The most interesting experience I’ve had was when I gave my friend’s father a ride home. Most people in my community smoke weed, and he was no exception (I am an exception). I dropped him off at his house and realized that the inside of my vehicle now stunk. The car that I drive is shared by my family, and my mother drives it often, and at the time, my grandmother as well. Fearing for my freedom, I frantically sprayed the upholstery with body spray. I am an extremely well-behaved teenager, and I wanted to keep the little trust my parents have in me. Imagine getting in trouble for smoking pot when you were simply being a good samaritan.

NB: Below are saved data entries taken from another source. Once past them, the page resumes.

Lemma toggle_union i s (X : gset string) :
  i ∉ X → toggle i (s ∪ X) = toggle i s ∪ X.
Proof.
  intros Hi. unfold toggle.
  destruct (decide (i ∈ s)) as [Hs|Hs].
  - rewrite !bool_decide_eq_true_2 by set_solver. set_solver.
  - rewrite !bool_decide_eq_false_2 by set_solver. set_solver.
Qed.

Lemma toggle_difference i s (X : gset string) :
  i ∉ X → toggle i (s ∖ X) = toggle i s ∖ X.
Proof.
  intros Hi. unfold toggle.
  destruct (decide (i ∈ s)) as [Hs|Hs].
  - rewrite !bool_decide_eq_true_2 by set_solver. set_solver.
  - rewrite !bool_decide_eq_false_2 by set_solver. set_solver.
Qed.

Lemma toggle_each_union others s (X : gset string) :
  (∀ i, i ∈ others → i ∉ X) →
  toggle_each others (s ∪ X) = toggle_each others s ∪ X.
Proof.
  unfold toggle_each. revert s.
  induction others as [|o others IH]; intros s H; simpl; [done|].
  rewrite toggle_union by (apply H; by left).
  apply IH. intros i Hi. apply H. by right.
Qed.

Lemma toggle_each_difference others s (X : gset string) :
  (∀ i, i ∈ others → i ∉ X) →
  toggle_each others (s ∖ X) = toggle_each others s ∖ X.
Proof.
  unfold toggle_each. revert s.
  induction others as [|o others IH]; intros s H; simpl; [done|].
  rewrite toggle_difference by (apply H; by left).
  apply IH. intros i Hi. apply H. by right.
Qed.

Lemma toggle_each_untouched others s i :
  i ∉ others → i ∈ toggle_each others s ↔ i ∈ s.
Proof.
  unfold toggle_each. revert s.
  induction others as [|o others IH]; intros s H; simpl; [done|].
  apply not_elem_of_cons in H as [Hne Hi].
  rewrite IH by done. unfold toggle. case_bool_decide; set_solver.
Qed.

End Selection.

(** C3: [toggleMultiple] acts on the group as a whole.  When every id of
    the input is selected, the ids of the input leave the selection; in any
    other case they all join it; membership of every other id is kept.  On
    the empty selection [toggleMultiple ["1"; "2"]] gives [{1, 2}], and
    once more gives the empty selection.  It is not a run of single
    toggles: on [{1}] the two disagree. *)
Theorem toggleMultiple_group_toggle (prev : gset string) (ids : list string) :
  ((∀ i, i ∈ ids → i ∈ prev) →
     ∀ i, i ∈ toggleMultiple ids prev ↔ (i ∈ prev) ∧ (i ∉ ids))
  ∧ (¬ (∀ i, i ∈ ids → i ∈ prev) →
     ∀ i, i ∈ toggleMultiple ids prev ↔ (i ∈ prev) ∨ (i ∈ ids))
  ∧ (∀ i, i ∉ ids → i ∈ toggleMultiple ids prev ↔ i ∈ prev)
  ∧ toggleMultiple ["1"; "2"] ∅ = {["1"; "2"]}
  ∧ toggleMultiple ["1"; "2"] (toggleMultiple ["1"; "2"] ∅) = ∅
  ∧ toggleMultiple ["1"; "2"] {["1"]} = {["1"; "2"]}
  ∧ toggle_each ["1"; "2"] {["1"]} = {["2"]}.
Proof.
  split_and!.
  - intros H i. rewrite toggleMultiple_all by done.
    rewrite elem_of_difference, elem_of_list_to_set. done.
  - intros H i. rewrite toggleMultiple_not_all by done.
    rewrite elem_of_union, elem_of_list_to_set. done.
  - intros i Hi.
    destruct (decide (Forall (λ j, j ∈ prev) ids)) as [H|H];
      rewrite Forall_forall in H.
    + rewrite toggleMultiple_all by done.
      rewrite elem_of_difference, elem_of_list_to_set. tauto.
    + rewrite toggleMultiple_not_all by done.
      rewrite elem_of_union, elem_of_list_to_set. tauto.
  - by vm_compute.
  - by vm_compute.
  - by vm_compute.
  - by vm_compute.
Qed.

I’m writing this post because just yesterday, I had the best experience with a hitchhiker imaginable. I took Spanish classes for five years, but with the state of the language department at my high school, learned little applicable material. It has, however, always been my dream to live in Argentina for a time, and I brush on my Spanish periodically. For instance, I watch M*A*S*H in Spanish (of course, it’s just not the same without Alan Alda’s voice), and practice everyday with an app on my phone. It just so happened yesterday that the hitchhiker I picked up spoke very little English. So we conversed in Spanish. I was surprised my how much I was able to understand and could relate to him. The concrete details were that he was from the south of Mexico, had a large family in our town, and worked at one of the farms. It was thrilling to be able to learn so much about a person I hadn’t expected to be able to communicate with.